Activists Flag Resource Strain
Civil society advocate Bol Deng Bol counters that each payam needs administrators, police posts and health workers, none of which have guaranteed budgets while oil revenues dip. “Creating offices without salaries risks empty buildings,” he told reporters in Bor.
Bol adds that boundary questions in Bor South still smoulder, and fears similar conflicts could surface if new borders slice through grazing land during the next dry season migration.
Parliamentary Rebuttal and Community Backing
Makhor dismisses the critique as “hasty generalisation,” insisting the assembly consulted widely. He points to Commissioner James Gatkhor Gatluak, who has already assigned chiefs, revenue clerks and gender officers across the nineteen payams.
Radio interviews from Waat suggest many residents welcome faster issuance of national identity cards, previously available only after day-long trips to Yuai. A mother of four described the change as “government finally remembering our path.”
Fiscal Reality and Service Delivery
Ministry of Finance officials in Juba acknowledge funding gaps but claim payroll reforms will open space once ghost names are purged. They emphasise development partners may plug shortfalls if communities show coherent governance plans.

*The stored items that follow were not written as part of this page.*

(** One round of the search: what the loop over the candidates replays,
    logs and leaves, by the way it ends. *)
Lemma try_candidates_run cands best_steps best_disp s log :
  let r := try_candidates dry_run_replay episode robot cands best_steps
             best_disp (s, log) in
  exists evs,
    snd (snd r) = log ++ logged episode robot evs
    /\ map ev_cand evs `prefix_of` cands
    /\ replayed_from dry_run_replay s evs
    /\ match fst r with
       | Ok (Broke cand steps) =>
           fst (snd r) = state_after dry_run_replay (map ev_cand evs) s
           /\ exists before,
                evs = before ++ [Evaluation cand true steps]
                /\ all_failed before
       | Ok (Exhausted best_steps' best_disp') =>
           fst (snd r) = state_after dry_run_replay (map ev_cand evs) s
           /\ map ev_cand evs = cands
           /\ all_failed evs
           /\ ((best_steps' = best_steps /\ best_disp' = best_disp
                /\ Forall (fun e => (Z.of_nat (ev_steps e) <= best_steps)%Z)
                     evs)
               \/ (exists i e, first_best evs i e
                     /\ best_steps' = Z.of_nat (ev_steps e)
                     /\ best_disp' = ev_cand e
                     /\ (best_steps < Z.of_nat (ev_steps e))%Z))
       | Raise exc =>
           all_failed evs
           /\ exists cand,
                (map ev_cand evs ++ [cand]) `prefix_of` cands
                /\ dry_run_replay cand
                     (state_after dry_run_replay (map ev_cand evs) s)
                   = (Raise exc, fst (snd r))
       end.
Proof.
  revert best_steps best_disp s log.
  induction cands as [|cand cands IH]; intros bs bd s log; cbv zeta.
  - exists []. cbn. rewrite app_nil_r.
    split; [reflexivity|]. split; [reflexivity|].
    split; [reflexivity|].
    repeat split; auto. constructor.
  - rewrite try_candidates_cons.
    destruct (dry_run_replay cand s) as [[[[ok sug] steps]|e] s'] eqn:Hrun.
    2:{ exists []. cbn [fst snd logged map]. rewrite app_nil_r.
        split; [reflexivity|]. split; [apply prefix_nil|].
        split; [reflexivity|]. split; [constructor|].
        exists cand. split; [apply prefix_cons, prefix_nil|exact Hrun]. }
    cbv zeta.
    assert (Hone : forall evs,
              replayed_from dry_run_replay s' evs ->
              replayed_from dry_run_replay s (Evaluation cand ok steps :: evs)
              /\ state_after dry_run_replay
                   (map ev_cand (Evaluation cand ok steps :: evs)) s
                 = state_after dry_run_replay (map ev_cand evs) s').
    { intros evs Hevs. unfold replayed_from in *.
      cbn [map ev_cand replay_all state_after]. rewrite Hrun, Hevs. auto. }
    destruct ok.
    { exists [Evaluation cand true steps].
      destruct (Hone []) as [Hr Hs]; [reflexivity|].
      cbn [fst snd].
      split; [reflexivity|]. split; [apply prefix_cons, prefix_nil|].
      split; [exact Hr|]. split; [rewrite Hs; reflexivity|].
      exists []. split; [reflexivity|constructor]. }
    set (ev := Evaluation cand false steps).
    assert (Hstep : forall bs0 bd0,
      (bs0 = bs /\ bd0 = bd /\ (Z.of_nat steps <= bs)%Z
       \/ bs0 = Z.of_nat steps /\ bd0 = cand /\ (bs < Z.of_nat steps)%Z) ->
      let r := try_candidates dry_run_replay episode robot cands bs0 bd0
                 (s', log ++ [DebugTestDisp episode robot cand false steps])
      in
      exists evs,
        snd (snd r) = log ++ logged episode robot evs
        /\ map ev_cand evs `prefix_of` cand :: cands
        /\ replayed_from dry_run_replay s evs
        /\ match fst r with
           | Ok (Broke c n) =>
               fst (snd r) = state_after dry_run_replay (map ev_cand evs) s
               /\ exists before,
                    evs = before ++ [Evaluation c true n]
                    /\ all_failed before
           | Ok (Exhausted bs' bd') =>
               fst (snd r) = state_after dry_run_replay (map ev_cand evs) s
               /\ map ev_cand evs = cand :: cands
               /\ all_failed evs
               /\ ((bs' = bs /\ bd' = bd
                    /\ Forall (fun e => (Z.of_nat (ev_steps e) <= bs)%Z) evs)
                   \/ (exists i e, first_best evs i e
                         /\ bs' = Z.of_nat (ev_steps e)
                         /\ bd' = ev_cand e
                         /\ (bs < Z.of_nat (ev_steps e))%Z))
           | Raise exc =>
               all_failed evs
               /\ exists c,
                    (map ev_cand evs ++ [c]) `prefix_of` cand :: cands
                    /\ dry_run_replay c
                         (state_after dry_run_replay (map ev_cand evs) s)
                       = (Raise exc, fst (snd r))
           end).
    { intros bs0 bd0 Hcase. cbv zeta.
      destruct (IH bs0 bd0 s'
                  (log ++ [DebugTestDisp episode robot cand false steps]))
        as (evs & Hlog & Hpre & Hrep & Hres).
      cbv zeta in Hlog, Hres.
      destruct (Hone evs Hrep) as [Hr Hs].
      exists (ev :: evs).
      split; [rewrite Hlog, <- app_assoc; reflexivity|].
      split; [cbn; apply prefix_cons; exact Hpre|].
      split; [exact Hr|].
      destruct (fst _) as [[c n|bs' bd']|exc].
      - destruct Hres as (Hst & before & -> & Hbefore).
        split; [rewrite Hst; symmetry; exact Hs|].
        exists (ev :: before). split; [reflexivity|].
        constructor; [reflexivity|exact Hbefore].
      - destruct Hres as (Hst & Hmap & Hfalse & Hbest).
        split; [rewrite Hst; symmetry; exact Hs|].
        split; [cbn; congruence|].
        split; [constructor; [reflexivity|exact Hfalse]|].
        destruct Hcase as [(-> & -> & Hle0)|(-> & -> & Hlt0)].
        + destruct Hbest as [(-> & -> & Hle)|(i & e & Hfb & -> & -> & Hlt)].
          * left. repeat split; auto.
          * right. exists (S i), e. destruct Hfb as (Hi & Hmax & Hfirst).
            split; [|repeat split; auto].
            split; [exact Hi|]. split.
            -- intros [|j] e' Hj; cbn in Hj;
                 [inversion Hj; subst; cbn; lia|].
               eapply Hmax; eauto.
            -- intros [|j] e' Hji Hj; cbn in Hj;
                 [inversion Hj; subst; cbn; lia|].
               eapply Hfirst; [|eauto]. lia.
        + right.
          destruct Hbest as [(-> & -> & Hle)|(i & e & Hfb & -> & -> & Hlt)].
          * exists 0, ev. split; [|cbn; auto].
            split; [reflexivity|]. split.
            -- intros [|j] e' Hj; cbn in Hj;
                 [inversion Hj; subst; cbn; lia|].
               rewrite Forall_lookup in Hle. apply Hle in Hj. cbn. lia.
            -- intros j e' Hj; lia.
          * exists (S i), e. destruct Hfb as (Hi & Hmax & Hfirst).
            split; [|repeat split; auto; lia].
            split; [exact Hi|]. split.
            -- intros [|j] e' Hj; cbn in Hj;
                 [inversion Hj; subst; cbn; lia|].
               eapply Hmax; eauto.
            -- intros [|j] e' Hji Hj; cbn in Hj;
                 [inversion Hj; subst; cbn; lia|].
               eapply Hfirst; [|eauto]. lia.
      - destruct Hres as (Hfalse & c & Hc & Hraise).
        split; [constructor; [reflexivity|exact Hfalse]|].
        exists c. split; [cbn; apply prefix_cons; exact Hc|].
        unfold ev. rewrite Hs. exact Hraise. }
    destruct (Z.of_nat steps >? bs)%Z eqn:Hgt.
    + apply Z.gtb_lt in Hgt.
      apply (Hstep (Z.of_nat steps) cand). right. auto.
    + apply (Hstep bs bd). left. repeat split; auto.
      destruct (Z.gtb_spec (Z.of_nat steps) bs); [discriminate|lia].
Qed.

The United Nations Mission in South Sudan notes that smaller administrative zones can aid early warning for cattle-raiding raids, yet warns that underfunded local police forces may be overwhelmed without parallel security investments.
Pathways for Consensus
Analysts suggest a joint committee of lawmakers, activists and chiefs could map boundaries, cost services and stage citizen hearings before the next budget cycle. Similar forums brokered peace during the 2022 Fangak-Ayod border dispute.
For now, Makhor urges dialogue over denunciation, while Bol insists transparency must match ambition. Their exchange captures a broader national question: how to balance grassroots governance with finite public coffers in a young and evolving republic.